(* ===== verification/TpeSpec.v ===== *)
(** * TpeSpec: what the optimizer of [feature_sched/tpe.rs] promises

    The optimizer as its client, the TPE stage, sees it: the operations it may be asked for
    ([OptOp]), in any order; the observation of a trial; the choice of the best trial; the
    split into good and bad trials; the next untried candidate. *)

From Stdlib Require Import ZArith Lia.
From S2P Require Import Prelude Float64 FloatFacts Rands Metadata State MaskSelection FeaturesMap Factor Tpe TpeFacts.

(** ** Sequences of operations *)

Inductive OptOp :=
| OpObserve (iteration : u64) (vector : list f64) (reward : f64) (active_start active_end : u64)
| OpNextUntried
| OpSuggest
| OpEnqueueExact (center : list f64)
| OpEnqueueInverse
| OpSetLast (v : list f64)
| OpLockBest
| OpUnlock.

Section Runs.
Context `{Libm}.

Definition run_op (op : OptOp) : M Ctx (option (list f64)) :=
  match op with
  | OpObserve it v r a b =>
    modify (λ c, set_opt_state (observe_trial it v r a b (opt_state c)) c) ;;; ret None
  | OpNextUntried => next_untried_from_pool
  | OpSuggest => suggest_next
  | OpEnqueueExact center => enqueue_exact_then_neighbor_candidates center ;;; ret None
  | OpEnqueueInverse => enqueue_inverse_candidates ;;; ret None
  | OpSetLast v => modify (λ c, set_opt_state (set_last_vec v (opt_state c)) c) ;;; ret None
  | OpLockBest =>
    t <- gets opt_state ;;
    t' <- lift (lock_best t) ;;
    modify (set_opt_state t') ;;; ret None
  | OpUnlock => modify (λ c, set_opt_state (unlock (opt_state c)) c) ;;; ret None
  end.

(** The vectors the operations hand out; an error ends an operation, not the run. *)
Fixpoint run_ops (ops : list OptOp) (c : Ctx) : option (list (list f64) * Ctx) :=
  match ops with
  | [] => Some ([], c)
  | op :: ops =>
    match run_op op c with
    | (Panic, _) => None
    | (Ok (Some v), c) => (λ p, (v :: p.1, p.2)) <$> run_ops ops c
    | (_, c) => run_ops ops c
    end
  end.

Definition op_ok (d : nat) (op : OptOp) : Prop :=
  match op with
  | OpObserve _ v r _ _ => Forall fvalid v ∧ length v = d ∧ fvalid r ∧ is_nan r = false
  | OpEnqueueExact center => Forall fvalid center
  | OpSetLast v => candidate_ok d v
  | _ => True
  end.
End Runs.

Lemma set_opt_inv d t c : ctx_inv d c → opt_inv d t → ctx_inv d (set_opt_state t c).
Proof. intros [C1 C2 C3 C4 C5 C6] Ht. by split. Qed.

Section Promises.
Context `{Libm} `{!LibmLaws _}.

Lemma run_op_ok d op c : ctx_inv d c → small d → d ≠ 0 → op_ok d op →
  ∃ r c', run_op op c = (r, c') ∧ r ≠ Panic ∧ ctx_inv d c' ∧
    ∀ v, r = Ok (Some v) → candidate_ok d v.
Proof.
  intros Hc Hs Hd Hop. destruct op as [it v r a b| | |center| |v| |]; cbn [run_op op_ok] in *.
  - destruct Hop as (? & ? & ? & ?). eexists _, _. split; [reflexivity|]. split_and!; [done| |done].
    apply set_opt_inv; [done|]. apply observe_trial_ok; try done. apply Hc.
  - destruct (next_untried_ok d c Hc) as (r & c' & ? & ? & _ & _ & Hv).
    exists (Ok r), c'. split_and!; [done|done|done|]. intros v [= ->]. by apply Hv.
  - destruct (suggest_next_ok d c Hc Hs Hd) as (r & c' & ? & ? & _ & _ & Hv & _).
    exists (Ok r), c'. split_and!; [done|done|done|]. intros v [= ->]. by apply Hv.
  - unfold bind. destruct (enqueue_exact_ok d center c Hc Hop Hs Hd) as (r & c' & -> & ? & _ & _ & ? & _).
    destruct r as [[]|e|]; [|eexists _, _; by split_and!|done]. eexists _, _. by split_and!.
  - unfold bind. destruct (enqueue_inverse_ok d c Hc Hs Hd) as (c' & -> & ? & _).
    eexists _, _. by split_and!.
  - eexists _, _. split; [reflexivity|]. split_and!; [done| |done]. apply set_opt_inv; [done|].
    apply set_last_ok; [apply Hc|done].
  - unfold bind, gets, lift. destruct (lock_best_ok d (opt_state c) (ci_opt _ _ Hc)) as (t' & -> & _ & _ & Ht).
    eexists _, _. split; [reflexivity|]. split_and!; [done| |done]. by apply set_opt_inv.
  - eexists _, _. split; [reflexivity|]. split_and!; [done| |done]. apply set_opt_inv; [done|].
    destruct (ci_opt _ _ Hc) as [T1 T2 T3 T4]. by split.
Qed.

(** C7. Whatever sequence of operations the optimizer is asked for, it never panics, every vector
    it hands out has the active dimension and entries in [0, 1], and at the end it still
    holds at most 1024 trials, all with usable vectors and rewards that are numbers. *)
Theorem optimizer_run_safe d ops c :
  ctx_inv d c → small d → d ≠ 0 → Forall (op_ok d) ops →
  ∃ vs c', run_ops ops c = Some (vs, c') ∧ Forall (candidate_ok d) vs ∧ ctx_inv d c' ∧
    length (trials (opt_state c')) ≤ MAX_TRIALS.
Proof.
  intros Hc Hs Hd HF. revert c Hc. induction HF as [|op ops Hop HF IH]; intros c Hc; cbn [run_ops].
  { exists [], c. split_and!; [done|constructor|done|apply (ci_opt _ _ Hc)]. }
  destruct (run_op_ok d op c Hc Hs Hd Hop) as (r & c1 & -> & Hr & Hc1 & Hv).
  destruct (IH c1 Hc1) as (vs & c' & Hrun & Hvs & Hc' & Hb).
  destruct r as [[v|]|e|]; [|by exists vs, c'|by exists vs, c'|done].
  exists (v :: vs), c'. rewrite Hrun. split_and!; [done| |done|done]. constructor; [by apply Hv|done].
Qed.

(** An observation of a reward: the trials stay within the limit and usable; every trial is an
    old one or carries the observed reward; and below the limit no reward is lost, the
    repeated observation of the last trial keeping the larger one. *)
Theorem observe_trial_spec d it v r a b t :
  opt_inv d t → Forall fvalid v → length v = d → fvalid r → is_nan r = false →
  let t' := observe_trial it v r a b t in
  opt_inv d t' ∧
  (∀ x, x ∈ trials t' → x ∈ trials t ∨ tr_reward x = r) ∧
  (length (trials t) < MAX_TRIALS → ∀ x, x ∈ trials t →
     ∃ y, y ∈ trials t' ∧ fle (tr_reward x) (tr_reward y) = true).
Proof.
  intros Hi HV Hl Hr Hn t'. pose proof (trials_reward_ok d t Hi) as HR.
  assert (∀ x, x ∈ trials t → fle (tr_reward x) (tr_reward x) = true) as Hrefl.
  { intros x Hx. rewrite Forall_forall in HR. pose proof (HR x Hx). rewrite fle_reward by done.
    apply Z.leb_refl. }
  split; [by apply observe_trial_ok|]. unfold t', observe_trial.
  destruct (normalize_simplex_eps v) as [w|e|]; [|by split; eauto..].
  set (push := t <| trials := _ |>).
  assert ((∀ x, x ∈ trials push → x ∈ trials t ∨ tr_reward x = r) ∧
          (length (trials t) < MAX_TRIALS → ∀ x, x ∈ trials t →
             ∃ y, y ∈ trials push ∧ fle (tr_reward x) (tr_reward y) = true)) as Hpush.
  { unfold push. cbn [trials upd eta_TpeState]. split.
    - intros x Hx. assert (x ∈ trials t ++ [mkTrial it w r a b]) as Hx'%elem_of_app.
      { rewrite <-(take_drop (length (trials t ++ [mkTrial it w r a b]) - MAX_TRIALS) (_ ++ _)).
        apply elem_of_app. by right. }
      clear Hx. rename Hx' into Hx. destruct Hx as [?|Hx%list_elem_of_singleton]; [by left|].
      right. by subst.
    - intros Hb x Hx. exists x. split; [|by apply Hrefl].
      rewrite length_app. cbn [length]. replace (_ - MAX_TRIALS) with 0 by lia.
      apply elem_of_app. by left. }
  destruct (last (trials t)) as [l|] eqn:El; [|done]. destruct (_ || _); [|done].
  destruct (flt (tr_reward l) r) eqn:Elt; [|by split; eauto].
  apply last_Some in El as [init El]. cbn [trials upd eta_TpeState].
  assert (take (length (trials t) - 1) (trials t) = init) as ->.
  { rewrite El, length_app. cbn [length]. rewrite Nat.add_sub. apply take_app_length. }
  split.
  - intros x [Hx|Hx%list_elem_of_singleton]%elem_of_app; [left|right; by subst].
    rewrite El. apply elem_of_app. by left.
  - intros _ x Hx. pose proof (Hrefl x Hx) as Hxx. rewrite El in Hx.
    apply elem_of_app in Hx as [Hx|Hx%list_elem_of_singleton].
    { exists x. split; [|done]. apply elem_of_app. by left. }
    subst x. eexists. split; [apply elem_of_app; right; by apply list_elem_of_singleton|].
    by apply flt_le.
Qed.

(** Locking picks a trial whose reward no other trial exceeds. *)
Theorem lock_best_optimal d t :
  opt_inv d t → trials t ≠ [] →
  ∃ t' m, lock_best t = Ok t' ∧ m ∈ trials t ∧ best_fixed t' = tr_vector m ∧
    lock_best_flag t' = true ∧ trials t' = trials t ∧
    ∀ x, x ∈ trials t → fle (tr_reward x) (tr_reward m) = true.
Proof.
  intros Hi Hne. destruct (best_by_reward_ok t (trials_reward_ok d t Hi)) as (o & Ho & Hn & Hv).
  destruct o as [v|]; [|by destruct Hne; apply Hn]. destruct (Hv v eq_refl) as (m & Hm & Em & Hmax).
  unfold lock_best. rewrite Ho. simpl. eexists _, m. split; [reflexivity|]. by split_and!.
Qed.

(** The split of the trials for the density estimate: it never fails; it is refused below the
    trial threshold; otherwise the two groups are a partition of the trials, both
    non-empty, every good trial has a strictly larger reward than every bad one, and the good
    group has at least the [gamma] share. *)
Theorem split_good_bad_spec p t :
  Forall reward_ok (trials t) →
  ∃ o, split_good_bad p t = Ok o ∧
    ∀ good bad, o = Some (good, bad) →
      Nat.max (trials_threshold p) 2 ≤ length (trials t) ∧
      ∃ gs bs, good = tr_vector <$> gs ∧ bad = tr_vector <$> bs ∧
        gs ++ bs ≡ₚ trials t ∧ gs ≠ [] ∧ bs ≠ [] ∧
        good_count (gamma p) (length (trials t)) ≤ length gs ∧
        ∀ g b, g ∈ gs → b ∈ bs → flt (tr_reward b) (tr_reward g) = true.
Proof. apply split_good_bad_ok. Qed.

(** The next candidate from the pool: the pool is consumed from the front up to the returned
    candidate, which is not within the tolerance of any trial, comes back normalised, and
    is of the active dimension with entries in [0, 1]; the trials do not change. *)
Theorem next_untried_spec d c :
  ctx_inv d c →
  ∃ r c', next_untried_from_pool c = (Ok r, c') ∧ ctx_inv d c' ∧ opt_state c' = opt_state c ∧
    (∀ v, r = Some v → candidate_ok d v ∧ ∃ seen raw rest,
       get_v_candidates (c_st c) = seen ++ raw :: rest ∧
       get_v_candidates (c_st c') = rest ∧ normalize_simplex_eps raw = Ok v ∧
       Forall (λ t, vecn_eq (tr_vector t) raw f_1e_3 = false) (trials (opt_state c))).
Proof.
  intros Hc. destruct (next_untried_ok d c Hc) as (r & c' & ? & ? & _ & ? & Hv).
  exists r, c'. by split_and!.
Qed.
End Promises.

(** ** A concrete optimizer *)

Definition demo_params : TpeParams :=
  mkTpeParams f_0_15 16 f_0_05 (from_secs 600) 2 (from_secs 3600).
Definition demo_trials : TpeState :=
  TpeState_default <| trials := [mkTrial 1 [f_half; f_half] f1 0 10; mkTrial 2 [f1; f0] f2 10 20] |>.
Definition demo_ctx : Ctx :=
  mkCtx ((optimizer_new demo_params) <| op_state := demo_trials |>) (RomuDuoJr.with_seed 3)
    (replace_v_candidates [[f_half; f_half]; [f0; f1]] demo_state).

Lemma unit_values : Forall in_unit [f_half; f1; f0].
Proof.
  repeat constructor; try done.
Qed.

Lemma demo_opt_inv : opt_inv 2 demo_trials.
Proof.
  pose proof unit_values as U. rewrite !Forall_cons in U. destruct U as (U1 & U2 & U3 & _).
  split; [|unfold MAX_TRIALS; simpl; lia|by left|by left].
  repeat constructor; done.
Qed.

Lemma demo_ctx_inv : ctx_inv 2 demo_ctx.
Proof.
  pose proof unit_values as U. rewrite !Forall_cons in U. destruct U as (U1 & U2 & U3 & _).
  split; [exact demo_opt_inv|apply std_rand_seeded; done|done| |done|done].
  repeat constructor; done.
Qed.

Lemma optimizer_run_safe_witness :
  ∃ vs c', run_ops (H := toy_libm) [OpNextUntried; OpSuggest; OpObserve 3 [f1; f0] f2 20 30; OpLockBest]
      demo_ctx = Some (vs, c') ∧ Forall (candidate_ok 2) vs.
Proof.
  destruct (optimizer_run_safe (H := toy_libm) 2
    [OpNextUntried; OpSuggest; OpObserve 3 [f1; f0] f2 20 30; OpLockBest] demo_ctx)
    as (vs & c' & ? & ? & _); [exact demo_ctx_inv|unfold small; lia|discriminate|repeat constructor|].
  exists vs, c'. split; assumption.
Defined.

Lemma observe_trial_spec_witness : opt_inv 2 (observe_trial 3 [f1; f0] f1 20 30 demo_trials).
Proof.
  apply (observe_trial_spec 2 3 [f1; f0] f1 20 30 demo_trials);
    [exact demo_opt_inv|repeat constructor|done|done|done].
Defined.

Lemma lock_best_optimal_witness : ∃ t' m, lock_best demo_trials = Ok t' ∧ m ∈ trials demo_trials ∧
  best_fixed t' = tr_vector m.
Proof.
  destruct (lock_best_optimal 2 demo_trials demo_opt_inv) as (t' & m & ? & ? & ? & _); [done|].
  by exists t', m.
Defined.

Lemma split_good_bad_spec_witness :
  split_good_bad demo_params demo_trials = Ok (Some ([[f1; f0]], [[f_half; f_half]])) ∧
  ∃ gs bs, [[f1; f0]] = tr_vector <$> gs ∧ [[f_half; f_half]] = tr_vector <$> bs ∧
    gs ++ bs ≡ₚ trials demo_trials.
Proof.
  destruct (split_good_bad_spec demo_params demo_trials) as (o & Ho & Hspec);
    [exact (trials_reward_ok 2 _ demo_opt_inv)|].
  assert (split_good_bad demo_params demo_trials = Ok (Some ([[f1; f0]], [[f_half; f_half]]))) as E
    by (vm_compute; reflexivity).
  rewrite E in Ho. injection Ho as <-.
  destruct (Hspec _ _ eq_refl) as (_ & gs & bs & ? & ? & ? & _). split; [exact E|]. by exists gs, bs.
Defined.

Lemma next_untried_spec_witness :
  ∃ v c', next_untried_from_pool demo_ctx = (Ok (Some v), c') ∧ candidate_ok 2 v.
Proof.
  destruct (next_untried_spec 2 demo_ctx demo_ctx_inv) as (r & c' & Hrun & _ & _ & Hv).
  assert (∃ v, r = Some v) as [v ->]; [|exists v, c'; split; [assumption|by apply Hv]].
  assert ((next_untried_from_pool demo_ctx).1 = Ok r) as Hr by by rewrite Hrun.
  vm_compute in Hr. injection Hr as <-. by eexists.
Defined.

::::::::

#### ABOUT THIS EXERCISE
Would you retype the lines above from the one with "- unfold bind. destruct (enqueue_exact_ok" down to the one with "it hands out", word for word, both ends included and no other lines?

#### OUTPUT OF THE TASK
  - unfold bind. destruct (enqueue_exact_ok d center c Hc Hop Hs Hd) as (r & c' & -> & ? & _ & _ & ? & _).
    destruct r as [[]|e|]; [|eexists _, _; by split_and!|done]. eexists _, _. by split_and!.
  - unfold bind. destruct (enqueue_inverse_ok d c Hc Hs Hd) as (c' & -> & ? & _).
    eexists _, _. by split_and!.
  - eexists _, _. split; [reflexivity|]. split_and!; [done| |done]. apply set_opt_inv; [done|].
    apply set_last_ok; [apply Hc|done].
  - unfold bind, gets, lift. destruct (lock_best_ok d (opt_state c) (ci_opt _ _ Hc)) as (t' & -> & _ & _ & Ht).
    eexists _, _. split; [reflexivity|]. split_and!; [done| |done]. by apply set_opt_inv.
  - eexists _, _. split; [reflexivity|]. split_and!; [done| |done]. apply set_opt_inv; [done|].
    destruct (ci_opt _ _ Hc) as [T1 T2 T3 T4]. by split.
Qed.

(** C7. Whatever sequence of operations the optimizer is asked for, it never panics, every vector
    it hands out has the active dimension and entries in [0, 1], and at the end it still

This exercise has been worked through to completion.